El Écija, en vez de afligirse, se vino de nuevo arriba y tras un arrebato conquistó un penalti de esos que nunca se han pitado. Manos de Franci Ruiz tras un rechace que no podía controlar y pena máxima. Pitu engañó a Pedro y el 1-2 era una realidad en medio de la guerra abierta, con las balas zumbando. 74 de partido.

Así el asunto solo quedaba una cosa. Descamisarse, desnudarse casi por completo, ir a tumba abierta y al que le dé que perdone. Lolo, en medio del éxtasis logró igualar a dos en el 80 y Japón, siempre él, marcó el definitivo 3-2 en el 85. Fue como conquistar el alma perdida, redimirse de pecados tuyos y ajenos, una locura en su máxima expresión. La afición no se tiró al campo porque está mal visto pero no hizo falta. Con mirar a la gente a los ojos se adivinaba todo.
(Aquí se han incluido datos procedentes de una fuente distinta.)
Lemma zero_threshold_no_edges_witness :
  (proximityThreshold four_apart_params =? 0)%float = true
  /\ Forall (fun a => Forall (fun b =>
         FogNode.id a <> FogNode.id b ->
         (@calculateProximity Float64 a b =? 0)%float = false)
       (@generated_nodes Float64 sample_draws four_apart_params))
     (@generated_nodes Float64 sample_draws four_apart_params)
  /\ @generated_edges Float64 sample_draws four_apart_params = [].
Proof.
  assert (H1 : (proximityThreshold four_apart_params =? 0)%float = true)
    by reflexivity.
  assert (H2 : Forall (fun a => Forall (fun b =>
         FogNode.id a <> FogNode.id b ->
         (@calculateProximity Float64 a b =? 0)%float = false)
       (@generated_nodes Float64 sample_draws four_apart_params))
     (@generated_nodes Float64 sample_draws four_apart_params)).
  { match goal with
    | |- ?G => refine (bool_decide_unpack G _)
    end. vm_compute. exact I. }
  split; [exact H1|]. split; [exact H2|].
  exact (proj1 (zero_threshold_no_edges_unless_coincident sample_draws
                  four_apart_params H1) H2).
Defined.

Lemma resources_within_capacity_witness :
  unit_draws sample_draws
  /\ (0 <=? resourceCapacity sample_params)%float = true
  /\ (resourceCapacity sample_params <? infinity)%float = true
  /\ Forall (fun nd : @FogNode.t Float64 =>
            (0 <=? FogNode.resources nd)%float = true
            /\ (FogNode.resources nd <=? resourceCapacity sample_params)%float = true)
       (@generated_nodes Float64 sample_draws sample_params)
  /\ (0 <=? @totalResources Float64 (@generated_nodes Float64 sample_draws sample_params))%float
     = true.
Proof.
  split; [exact sample_draws_are_unit|]. split; [reflexivity|]. split; [reflexivity|].
  exact (resources_within_capacity sample_draws sample_params
           sample_draws_are_unit eq_refl eq_refl).
Defined.

Lemma colors_are_dark_rgb_witness :
  unit_draws sample_draws
  /\ Forall (fun nd : @FogNode.t Float64 =>
            exists r g b : Z,
              0 <= r < 200 /\ 0 <= g < 200 /\ 0 <= b < 200
              /\ FogNode.color nd = rgb r g b)
       (@generated_nodes Float64 sample_draws sample_params).
Proof.
  split; [exact sample_draws_are_unit|].
  exact (colors_are_dark_rgb sample_draws sample_params sample_draws_are_unit).
Defined.

Lemma out_degree_when_all_reachable_witness :
  unit_draws sample_draws
  /\ (500 <=? proximityThreshold three_nodes_params)%float = true
  /\ 1 <= numNodes three_nodes_params /\ 0 <= maxConnections three_nodes_params
  /\ Forall (fun nd =>
            Z.of_nat (List.length (out_edges (FogNode.id nd)
                        (@generated_edges Float64 sample_draws three_nodes_params)))
            = Z.min (maxConnections three_nodes_params)
                    (numNodes three_nodes_params - 1))
       (@generated_nodes Float64 sample_draws three_nodes_params).
Proof.
  assert (Hn : 1 <= numNodes three_nodes_params) by (cbn; lia).
  assert (Hm : 0 <= maxConnections three_nodes_params) by (cbn; lia).
  split; [exact sample_draws_are_unit|]. split; [reflexivity|].
  split; [exact Hn|]. split; [exact Hm|].
  exact (out_degree_when_all_reachable sample_draws three_nodes_params
           sample_draws_are_unit eq_refl Hn Hm).
Defined.

(** With room for four connections each of the five nodes of
    [sample_params] links to all the nodes within 150 of it. *)
Definition slack_cap_params : @NetworkParams Float64 :=
  MkNetworkParams Float64 5 150%float 4 100%float.

Example slack_cap_run :
  ends <$> @generated_edges Float64 sample_draws slack_cap_params
  = [(0, 3); (0, 4); (1, 2); (2, 1); (2, 3); (3, 0); (3, 2); (3, 4); (4, 0); (4, 3)].
Proof. vm_compute. reflexivity. Qed.

Lemma symmetric_when_cap_is_slack_witness :
  numNodes slack_cap_params - 1 <= maxConnections slack_cap_params
  /\ Forall (fun e => (Edge.to e, Edge.from e)
                        ∈ ends <$> @generated_edges Float64 sample_draws slack_cap_params)
       (@generated_edges Float64 sample_draws slack_cap_params).
Proof.
  assert (H : numNodes slack_cap_params - 1 <= maxConnections slack_cap_params)
    by (cbn; lia).
  split; [exact H|].
  exact (symmetric_when_cap_is_slack sample_draws slack_cap_params H).
Defined.

Lemma no_edges_below_zero_threshold_witness :
  (proximityThreshold negative_threshold_params <? 0)%float = true
  /\ @generated_edges Float64 sample_draws negative_threshold_params = [].
Proof.
  split; [reflexivity|].
  exact (no_edges_below_zero_threshold sample_draws negative_threshold_params eq_refl).
Defined.


(** ** Raising the cap *)

Section CapMonotone.
Context `{N : Number}.
Variable d : nat -> num.
Variable p : NetworkParams.

Lemma newNodes_with_maxConnections m :
  newNodes d (with_maxConnections m p) = newNodes d p.
Proof. reflexivity. Qed.

(** X21.  For the same draws, raising [maxConnections] only adds edges:
    every edge of the output under a cap is an edge of the output under
    any larger cap. *)
Theorem larger_cap_keeps_edges (m' : Z) :
  maxConnections p <= m' ->
  Forall (fun e => e ∈ generated_edges d (with_maxConnections m' p))
    (generated_edges d p).
Proof.
  intros Hm. apply Forall_forall.
  intros e He. rewrite generated_edges_eq in He |- *.
  rewrite newNodes_with_maxConnections.
  apply list_elem_of_In, in_flat_map in He as (nd & Hnd & He).
  apply list_elem_of_In, in_flat_map. exists nd. split; [exact Hnd|].
  apply list_elem_of_In in Hnd, He. apply list_elem_of_In.
  unfold outgoing in *. apply list_elem_of_fmap in He as (c & -> & Hc).
  apply list_elem_of_fmap_2.
  rewrite candidates_prefix in Hc |- * by now apply (newNodes_fresh d p).
  apply elem_of_take in Hc as (i & Hi & Hlt).
  apply elem_of_take. exists i. split; [exact Hi|].
  cbn [with_maxConnections maxConnections]. lia.
Qed.

End CapMonotone.

Lemma larger_cap_keeps_edges_witness :
  maxConnections sample_params <= 4
  /\ Forall (fun e => e ∈ @generated_edges Float64 sample_draws
                          (with_maxConnections 4 sample_params))
       (@generated_edges Float64 sample_draws sample_params).
Proof.
  split; [simpl; lia|].
  apply (@larger_cap_keeps_edges Float64 sample_draws sample_params 4). simpl. lia.
Defined.
(** * fabricator-assemble: material registry and context assembly

    A shallow embedding of [src/index.js] (the name resolver, the hierarchy
    classifier, the field namespacer, the material registry, the context
    builder, the bundler, the top-level error handler, the page wrapper,
    the loaders of layouts, includes, data, docs and views, and the
    assembler) together with the
    properties of the natural-language specification, proved or refuted on
    the embedding.

    Conventions of the embedding.
    - A JavaScript string is a list of code units; the code units are the
      256 values of [ascii] (Latin-1).  String literals are written with the
      coercion [lit].
    - A JavaScript object is an association list in insertion order
      ([obj]); a JavaScript value is a [value].
    - Code that can throw returns an [outcome].
    - The Handlebars partial registry and the file system are finite maps
      ([gmap]) keyed by strings.
    - Node's [path] module is modelled in its POSIX flavour.
    - The collaborators the source only calls (globbing, front-matter
      and YAML parsing, markdown rendering, template rendering,
      string-to-number conversion) are section variables.
    - A property read finds own properties only: object keys that name
      a member of [Object.prototype] ([inherited]) are outside the
      embedding, and the properties of passes that read or write a key
      taken from a file name assume that it is not one; directories on
      disk are outside it too (writing a file always succeeds). *)

From Stdlib Require Import Ascii String ZArith Lia Bool List.
From Stdlib Require Import Numbers.DecimalString.
From stdpp Require Import base option list gmap strings.
(** * RAG tutorial notebooks over Azure Cosmos DB: a shallow embedding

    The repository is a set of Jupyter notebooks.  Three of them carry the
    helper functions studied here:

    - the vCore question-answering notebook ([cosmos-demos-langchain.ipynb]):
      [generate_embeddings], [vector_search], [get_conversation_history],
      [generate_completion], [cache_generation] and the interactive loop;
    - the vCore ingestion notebook: database set-up, [generate_embeddings]
      and the ingestion loop;
    - the NoSQL ingestion notebook: [generate_embeddings] under the
      [tenacity] retry decorator and [insert_data].

    The fourth notebook wires LangChain and Gradio objects together; its
    own code is the submit callback of the form, embedded over abstract
    LangChain operations.

    Python values are dynamically typed, so documents are modelled as JSON
    like values and every subscript, addition and SDK call returns a
    [result]: a value or the Python exception that is raised.  What the
    program does not decide (the answers of Azure OpenAI and of the
    database's vector index, network faults, the ObjectIds the driver
    generates, random draws) is given by oracles indexed by the number of
    SDK calls issued so far, which lets two calls with the same arguments
    answer differently. *)

From Stdlib Require Import ZArith QArith Qminmax Lia Ascii DecimalString.
From stdpp Require Import base list strings gmap.

Set Warnings "-register-all".

Local Open Scope Z_scope.
Local Open Scope string_scope.
Local Open Scope list_scope.

(** ** Python values *)

(** A Python [float] is kept as its IEEE-754 binary64 bit pattern: the
    notebooks never compute with an embedding, they only pass it on. *)
Definition float64 := Z.

Inductive value :=
| VNone
| VBool (b : bool)
| VInt (n : Z)
| VFloat (bits : float64)
| VStr (s : string)
| VObjectId (n : N)
| VList (l : list value)
| VDict (d : list (string * value)).

(** A Python [dict] with string keys keeps insertion order. *)
Definition dict := list (string * value).

Fixpoint dict_get (k : string) (d : dict) : option value :=
  match d with
  | [] => None
  | (k', v) :: d' => if String.eqb k k' then Some v else dict_get k d'
  end.

(** [d[k] = v]: replaces in place, or appends a new key. *)
Fixpoint dict_set (k : string) (v : value) (d : dict) : dict :=
  match d with
  | [] => [(k, v)]
  | (k', v') :: d' =>
      if String.eqb k k' then (k, v) :: d' else (k', v') :: dict_set k v d'
  end.

Definition dict_keys (d : dict) : list string := map fst d.

Fixpoint value_eqb (a b : value) : bool :=
  match a, b with
  | VNone, VNone => true
  | VBool x, VBool y => Bool.eqb x y
  | VInt x, VInt y => Z.eqb x y
  | VFloat x, VFloat y => Z.eqb x y
  | VStr x, VStr y => String.eqb x y
  | VObjectId x, VObjectId y => N.eqb x y
  | VList l, VList m =>
      (fix go (l m : list value) : bool :=
         match l, m with
         | [], [] => true
         | x :: l', y :: m' => value_eqb x y && go l' m'
         | _, _ => false
         end) l m
  | VDict d, VDict e =>
      (fix go (d e : list (string * value)) : bool :=
         match d, e with
         | [], [] => true
         | (k, x) :: d', (k', y) :: e' =>
             String.eqb k k' && value_eqb x y && go d' e'
         | _, _ => false
         end) d e
  | _, _ => false
  end.

(** [bool(v)]: the truth value of a Python value.  The two zeros of a
    [float] are false. *)
Definition truthy (v : value) : bool :=
  match v with
  | VNone => false
  | VBool b => b
  | VInt n => negb (n =? 0)%Z
  | VFloat bits => negb ((bits =? 0)%Z || (bits =? 2 ^ 63)%Z)
  | VStr s => negb (String.eqb s EmptyString)
  | VObjectId _ => true
  | VList l => negb (Nat.eqb (length l) 0)
  | VDict d => negb (Nat.eqb (length d) 0)
  end.

(** ** Exceptions and results *)

Inductive exn :=
| KeyError (key : string)
| IndexError
| TypeError
| ValueError
| AttributeError
| EOFError
| OpenAIError (msg : string)
| PyMongoError (msg : string)
| DuplicateKeyError
| CosmosHttpResponseError (status : Z)
| CosmosClientError (msg : string)
| RetryError (last : exn).

Inductive result (A : Type) :=
| Ok (a : A)
| Raise (e : exn).
Arguments Ok {A} a.
Arguments Raise {A} e.

(** [v[k]] for a string key. *)
Definition getitem (v : value) (k : string) : result value :=
  match v with
  | VDict d =>
      match dict_get k d with
      | Some x => Ok x
      | None => Raise (KeyError k)
      end
  | _ => Raise TypeError
  end.

(** [l[0]] on a Python list. *)
Definition first {A} (l : list A) : result A :=
  match l with
  | x :: _ => Ok x
  | [] => Raise IndexError
  end.

(** [a + b], on the values a document can hold: only [str + str] matters
    here, every other combination with a [str] operand is a [TypeError]. *)
Definition py_add_str (a : value) (b : value) : result value :=
  match a, b with
  | VStr s, VStr t => Ok (VStr (s +:+ t))
  | _, _ => Raise TypeError
  end.

(** [str(n)] for an [int]. *)
Definition str_of_int (n : Z) : string := NilZero.string_of_int (Z.to_int n).

(** ** State and exception monad

    A computation takes the state of the outside world, returns a result
    or raises, and leaves a new state: effects performed before an
    exception stay performed. *)

Definition M (S A : Type) : Type := S -> result A * S.

Definition ret {S A} (a : A) : M S A := fun s => (Ok a, s).
Definition raise {S A} (e : exn) : M S A := fun s => (Raise e, s).
Definition lift {S A} (r : result A) : M S A := fun s => (r, s).

Definition bind {S A B} (m : M S A) (k : A -> M S B) : M S B :=
  fun s =>
    match m s with
    | (Ok a, s') => k a s'
    | (Raise e, s') => (Raise e, s')
    end.

Notation "'let!' x ':=' m 'in' k" := (bind m (fun x => k))
  (at level 10, x name, m at level 100, k at level 200).
Notation "'run!' m 'in' k" := (bind m (fun _ => k))
  (at level 10, m at level 100, k at level 200).

(** [for x in xs: body x], stopping at the first exception. *)
Fixpoint for_each {S A} (body : A -> M S unit) (xs : list A) : M S unit :=
  match xs with
  | [] => ret tt
  | x :: xs' => run! body x in for_each body xs'
  end.

(** ** The SDK's response models *)

Record Embedding := { embedding : list float64; index : Z }.
Record CreateEmbeddingResponse := { data : list Embedding }.

Record ChatCompletionMessage := { content : option string }.
Record Choice := { message : ChatCompletionMessage }.
Record CompletionUsage :=
  { completion_tokens : Z; prompt_tokens : Z; total_tokens : Z }.
Record ChatCompletion :=
  { choices : list Choice; model : string; usage : option CompletionUsage }.

Definition vector_value (v : list float64) : value := VList (map VFloat v).

(** [response.model_dump()['data'][0]['embedding']] on the outcome of the
    embeddings call. *)
Definition first_embedding_of (r : result CreateEmbeddingResponse)
  : result (list float64) :=
  match r with
  | Ok response =>
      match data response with
      | head :: _ => Ok (embedding head)
      | [] => Raise IndexError
      end
  | Raise e => Raise e
  end.

Definition optional_str (o : option string) : value :=
  match o with
  | Some s => VStr s
  | None => VNone
  end.

(** [str(x)] as [print] applies it to an optional string. *)
Definition print_repr (o : option string) : string :=
  match o with
  | Some s => s
  | None => "None"
  end.

Record chat_message := { role : string; msg_content : value }.


(** [str.lower()], on the ASCII range.  Code points above 127 (held here
    as their UTF-8 bytes) are left as they are; none of them lowers to an
    ASCII letter of the word compared against in this program. *)
Definition lower_ascii (c : Ascii.ascii) : Ascii.ascii :=
  let n := Ascii.N_of_ascii c in
  if ((65 <=? n) && (n <=? 90))%N then Ascii.ascii_of_N (n + 32) else c.

Fixpoint lower (s : string) : string :=
  match s with
  | EmptyString => EmptyString
  | String c s' => String (lower_ascii c) (lower s')
  end.

Definition nl : string := String (Ascii.ascii_of_N 10) EmptyString.
Definition dquote : string := String (Ascii.ascii_of_N 34) EmptyString.


(** * The MongoDB vCore notebooks *)

Module VCore.

Inductive collection_name := Products | Cache.

(** What the notebooks ask of the outside world, in program order. *)
Inductive event :=
| EmbeddingsCreate (input : value) (deployment : string) (dimensions : Z)
| Aggregate (pipeline : value)
| FindSortLimit (filter projection : value) (sort_field : string)
    (direction : Z) (limit : Z)
| ChatCompletionsCreate (deployment : string) (messages : list chat_message)
    (user : string)
| InsertOne (coll : collection_name) (document : dict)
| ListDatabaseNames
| DropDatabase
| CreateIndexes (coll : collection_name)
| DropIndexes (coll : collection_name)
| DownloadBlob
| Print (text : string)
| Input (prompt : string).

Record world := mkWorld {
  db_exists : bool;
  products : list dict;
  cache : list dict;
  calls : nat;
  trace : list event
}.

(** Values read once from the environment file. *)
Record config := {
  mongo_collection_name : string;
  openai_embeddings_deployment : string;
  openai_embeddings_dimensions : Z;
  openai_completions_deployment : string
}.

(** The managed services.  The first argument is the number of SDK calls
    issued before this one. *)
Record services := {
  embeddings_api : nat -> value -> result CreateEmbeddingResponse;
  chat_api : nat -> list chat_message -> result ChatCompletion;
  vector_index : nat -> list dict -> value -> result (list value);
  mongo_fault : nat -> option exn;
  (** [bson.ObjectId()], twelve bytes read as a number: the client's
      clock, a value drawn once per process, a counter *)
  object_id : nat -> N;
  blob_items : nat -> result (list value);
  json_dumps : value -> result string
}.

Definition collection (c : collection_name) (w : world) : list dict :=
  match c with
  | Products => products w
  | Cache => cache w
  end.

Definition set_collection (c : collection_name) (docs : list dict) (w : world)
  : world :=
  match c with
  | Products => mkWorld true docs (cache w) (calls w) (trace w)
  | Cache => mkWorld true (products w) docs (calls w) (trace w)
  end.

(** An SDK call: one more call issued, one more event. *)
Definition issue (e : event) (w : world) : world :=
  mkWorld (db_exists w) (products w) (cache w) (S (calls w)) (trace w ++ [e]).

(** Console traffic: an event, but no SDK call. *)
Definition console (e : event) : M world unit :=
  fun w =>
    (Ok tt, mkWorld (db_exists w) (products w) (cache w) (calls w)
              (trace w ++ [e])).

Definition print (text : string) : M world unit := console (Print text).

(** ** Documents and their [_id] *)

Definition doc_id (d : dict) : value := default VNone (dict_get "_id" d).

(** BSON comparison order of the value kinds. *)
Definition bson_rank (v : value) : N :=
  match v with
  | VNone => 1
  | VInt _ | VFloat _ => 2
  | VStr _ => 3
  | VDict _ => 4
  | VList _ => 5
  | VObjectId _ => 7
  | VBool _ => 8
  end%N.

(** [a <= b] on [_id] values: by kind first, then inside the scalar kinds
    a collection's ids are made of. *)
Definition id_leb (a b : value) : bool :=
  match a, b with
  | VObjectId m, VObjectId n => (m <=? n)%N
  | VInt m, VInt n => (m <=? n)%Z
  | VStr s, VStr t => String.leb s t
  | VBool x, VBool y => implb x y
  | _, _ => (bson_rank a <=? bson_rank b)%N
  end.

Fixpoint insert_desc (d : dict) (sorted : list dict) : list dict :=
  match sorted with
  | [] => [d]
  | d' :: rest =>
      if id_leb (doc_id d') (doc_id d) then d :: sorted
      else d' :: insert_desc d rest
  end.

(** [.sort([("_id", -1)])] *)
Definition sort_id_desc (docs : list dict) : list dict :=
  foldr insert_desc [] docs.

(** A projection [{f1: 1, f2: 1, ...}]: [_id] and the named fields. *)
Definition project (fields : list string) (d : dict) : dict :=
  List.filter (fun kv => existsb (String.eqb (fst kv)) ("_id" :: fields)) d.

(** [.limit(n)]: zero means no limit, a negative limit counts as its
    absolute value. *)
Definition limit_docs {A} (n : Z) (docs : list A) : list A :=
  if (n =? 0)%Z then docs else firstn (Z.abs_nat n) docs.

(** ** SDK calls *)

Section SDK.

Variable cfg : config.
Variable svc : services.

(** [openai_client.embeddings.create(input=..., model=..., dimensions=...)] *)
Definition embeddings_create (input : value)
  : M world CreateEmbeddingResponse :=
  fun w =>
    (embeddings_api svc (calls w) input,
     issue (EmbeddingsCreate input (openai_embeddings_deployment cfg)
              (openai_embeddings_dimensions cfg)) w).

(** [collection.aggregate(pipeline)]: the answer is the vector index's. *)
Definition aggregate (pipeline : value) : M world (list value) :=
  fun w =>
    (vector_index svc (calls w) (products w) pipeline,
     issue (Aggregate pipeline) w).

(** [cache.find({}, projection).sort([("_id", -1)]).limit(n)].  The cursor
    is read right after it is built, so the query is issued here. *)
Definition find_sort_limit (fields : list string) (n : Z)
  : M world (list dict) :=
  fun w =>
    let w' :=
      issue (FindSortLimit (VDict [])
               (VDict (map (fun f => (f, VInt 1)) fields)) "_id" (-1) n) w in
    match mongo_fault svc (calls w) with
    | Some e => (Raise e, w')
    | None =>
        (Ok (map (project fields) (limit_docs n (sort_id_desc (cache w)))), w')
    end.

(** [openai_client.chat.completions.create(model=..., messages=..., user=...)] *)
Definition chat_completions_create (messages : list chat_message)
  (user : string) : M world ChatCompletion :=
  fun w =>
    (chat_api svc (calls w) messages,
     issue (ChatCompletionsCreate (openai_completions_deployment cfg)
              messages user) w).

(** The ObjectId the driver generates during the call issued after [n]
    others.  Nothing in the program orders it against the ids already
    stored. *)
Definition new_object_id (n : nat) : N := (object_id svc n mod 2 ^ 96)%N.
(** ** The message to the completion service *)

(** The headers are the section names of the specification in upper case,
    after a pictogram. *)
Example section_headers_names {U : Py.interpreter} :
  map (fun h => Py.lower (header_text h)) section_headers
  = map Py.lower section_names.
Proof. vm_compute. reflexivity. Qed.

Lemma analysis_message_headers {U : Py.interpreter} (records : Py.value)
  (property_category property_type : string) (max_price : Z) :
  Str.InOrder section_headers
    (analysis_message records property_category property_type max_price).
Proof.
  unfold analysis_message, section_headers.
  do 10 apply StrFacts.InOrder_left.
  eapply StrFacts.InOrder_find_app; [lazy; reflexivity|].
  do 2 apply StrFacts.InOrder_left.
  apply StrFacts.in_order_sound. vm_compute. reflexivity.
Qed.

(** The records are embedded right under the line that announces them. *)
Lemma analysis_message_embeds {U : Py.interpreter} (records : Py.value)
  (property_category property_type : string) (max_price : Z) :
  Str.Contains
    (analysis_message records property_category property_type max_price)
    ("Properties Found in json format:
            " ++ Py.str records ++ String newline "").
Proof.
  unfold analysis_message, Str.Contains.
  eexists "As a real estate expert, analyze these properties and market trends:

            ", _.
  str_eq.
Qed.

(** Read without regard to letter case, the message has the five section
    names of the specification in order. *)
Lemma analysis_message_names {U : Py.interpreter} (records : Py.value)
  (property_category property_type : string) (max_price : Z) :
  Str.InOrder (map Py.lower section_names)
    (Py.lower
       (analysis_message records property_category property_type max_price)).
Proof.
  assert (E : map Py.lower section_names
              = map (Str.map Py.lower_char) (map header_text section_headers))
    by (vm_compute; reflexivity).
  rewrite E. unfold Py.lower. apply InOrder_lower.
  - unfold section_headers. cbn [map].
    repeat (apply Forall_cons; [vm_compute; reflexivity|]). apply Forall_nil.
  - apply (StrFacts.InOrder_parts section_headers);
      [|apply analysis_message_headers].
    unfold section_headers. cbn [map].
    repeat (apply Forall2_cons;
            [apply StrFacts.contains_spec; vm_compute; reflexivity|]).
    apply Forall2_nil.
Qed.

(** C4. Whatever the inputs and the answers of the services, a message
    sent to the completion service contains the five section headers
    (selected properties, best value analysis, location insights,
    recommendations, negotiation tips), one after the other in that order:
    the header lines as the template writes them, and hence the five names
    when letter case is ignored. *)
Theorem sent_message_has_headers {U : Py.interpreter}
  (self : PropertyFindingAgent) (city : string)
  (max_price : Z) (property_category property_type : string)
  (min_size max_size bedrooms : option Z) (message : string) :
  In (AgentRun message)
     (snd (run (find_properties self city max_price property_category
                  property_type min_size max_size bedrooms))) ->
  Str.InOrder section_headers message /\
  Str.InOrder (map Py.lower section_names) (Py.lower message).
Proof.
  enough (H : In (AgentRun message)
                (snd (run (find_properties self city max_price
                             property_category property_type
                             min_size max_size bedrooms))) ->
              exists records,
                message = analysis_message records property_category
                            property_type max_price).
  { intros I. destruct (H I) as (records & ->).
    split; [apply analysis_message_headers | apply analysis_message_names]. }
  destruct (pro_type property_category property_type) as [code|e] eqn:P.
  - rewrite (find_properties_mapped self city max_price property_category
               property_type min_size max_size bedrooms code P).
    destruct (firecrawl self _ _) as [raw_response|e].
    + destruct (properties raw_response) as [records|e]; cbn [snd In];
        intros H; repeat (destruct H as [H|H]; try discriminate H);
        try contradiction.
      inversion H. now exists records.
    + cbn [snd In]. intros H.
      repeat (destruct H as [H|H]; try discriminate H). contradiction.
  - rewrite (find_properties_unmapped self city max_price property_category
               property_type min_size max_size bedrooms e P).
    intros [].
Qed.

Lemma sent_message_has_headers_witness :
  In (AgentRun (analysis_message (Py.List []) "Residential" "HDB" 500000))
     (snd (punggol_search failed_extraction_agent)) /\
  Str.InOrder section_headers
    (analysis_message (Py.List []) "Residential" "HDB" 500000) /\
  Str.InOrder (map Py.lower section_names)
    (Py.lower (analysis_message (Py.List []) "Residential" "HDB" 500000)).
Proof.
  assert (H : In (AgentRun
                    (analysis_message (Py.List []) "Residential" "HDB" 500000))
                 (snd (punggol_search failed_extraction_agent))).
  { vm_compute. do 4 right. left. reflexivity. }
  split; [exact H|].
  exact (sent_message_has_headers failed_extraction_agent "Punggol" 500000
           "Residential" "HDB" None None None _ H).
Defined.

(** ** The pipeline *)

(** The scenario of a search for HDB flats in Punggol under 500000 SGD with
    no optional filter: the request made to the extraction service. *)
Example punggol_request :
  exists prompt, exists rest,
    snd (punggol_search failed_extraction_agent)
    = Print "URLS: ['https://www.propertyguru.com.sg/property-for-sale?listingType=sale&page=1&isCommercial=false&maxPrice=500000&hdbEstate=1&_freetextDisplay=punggol&bedrooms=None&minSize=None&maxSize=None&propertyTypeGroup=H']"
      :: FirecrawlExtract
           ["https://www.propertyguru.com.sg/property-for-sale?listingType=sale&page=1&isCommercial=false&maxPrice=500000&hdbEstate=1&_freetextDisplay=punggol&bedrooms=None&minSize=None&maxSize=None&propertyTypeGroup=H"]
           prompt
      :: rest.
Proof. do 2 eexists. vm_compute. reflexivity. Qed.

(** C6. When the extraction service answers with success = false the run
    goes on: the records are the empty list, which is printed, and the
    message embedding [[]] is sent to the completion service, whose answer
    is the result of the run. *)
Theorem failed_extraction_still_summarized {U : Py.interpreter}
  (self : PropertyFindingAgent)
  (city : string) (max_price : Z) (property_category property_type : string)
  (min_size max_size bedrooms : option Z)
  (code : Py.value) (response : list (string * Py.value)) :
  pro_type property_category property_type = Return code ->
  firecrawl self
    (request_urls city max_price min_size max_size bedrooms code)
    (request_prompt city max_price property_category property_type
       min_size max_size bedrooms)
  = Return (Py.Dict response) ->
  Py.lookup "success" response = Some (Py.Bool false) ->
  let message :=
    analysis_message (Py.List []) property_category property_type max_price in
  properties (Py.Dict response) = Return (Py.List []) /\
  run (find_properties self city max_price property_category property_type
         min_size max_size bedrooms)
  = (agent self message,
     [Print (urls_line city max_price min_size max_size bedrooms code);
      FirecrawlExtract
        (request_urls city max_price min_size max_size bedrooms code)
        (request_prompt city max_price property_category property_type
           min_size max_size bedrooms);
      Print ("Raw Property Response: " ++ Py.str (Py.Dict response));
      Print "Processed Properties: []";
      AgentRun message]) /\
  Str.Contains message
    ("Properties Found in json format:
            []" ++ String newline "").
Proof.
  intros P F S message.
  assert (E : properties (Py.Dict response) = Return (Py.List [])).
  { unfold properties, Py.get. now rewrite S. }
  split; [exact E|]. split.
  - rewrite (find_properties_mapped self city max_price property_category
               property_type min_size max_size bedrooms code P), F, E.
    reflexivity.
  - exact (analysis_message_embeds (Py.List []) property_category
             property_type max_price).
Qed.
Honor al derrotado y gloria al vencedor. Así fue la historia. A pulmón limpio. Tú me preguntas y yo respondo. En un partido que, por emociones, hacía tiempo que no se vivía por estos lares. Si tienen algún prototipo de fútbol o de planteamiento de un partido en su cabeza, sean tan amables de tirarlo a la papelera. Vean el partido y lo comprobarán.

FICHA TÉCNICA

Cartaya: Pedro, Manuel, Novoa, Barrero, Franci Ruiz, Asuero (Marcos), Mario, Lolo, Josué (Pitu), Mamadou (Japón), Pereira (Adri).

Écija: Arti, Palacios, Raya (Arturo), Pastor, Andrés, Pitu (Poley), Jesulillo, Vázquez, Iván Pérez (Carmona), Pío (Ismael) Jhon (Crespo).

Árbitro: Romero Llamas, de Cádiz. Bien. Amonestó en los locales a Manuel y en los visitantes a Pitu, Vázquez y Crespo.

Goles: 0-1 m. 55, Jhon; 1-1 m. 69 Adri; 1-2 m. 74 Pitu (p), 2-2 m. 80 Lolo; 3-2 m. 85 Japón.

Incidencias: Unos 400 espectadores. Se guardó un minuto de silencio por Antonio Abrio y Manolo Vázquez, ambos ex jugadores del Cartaya.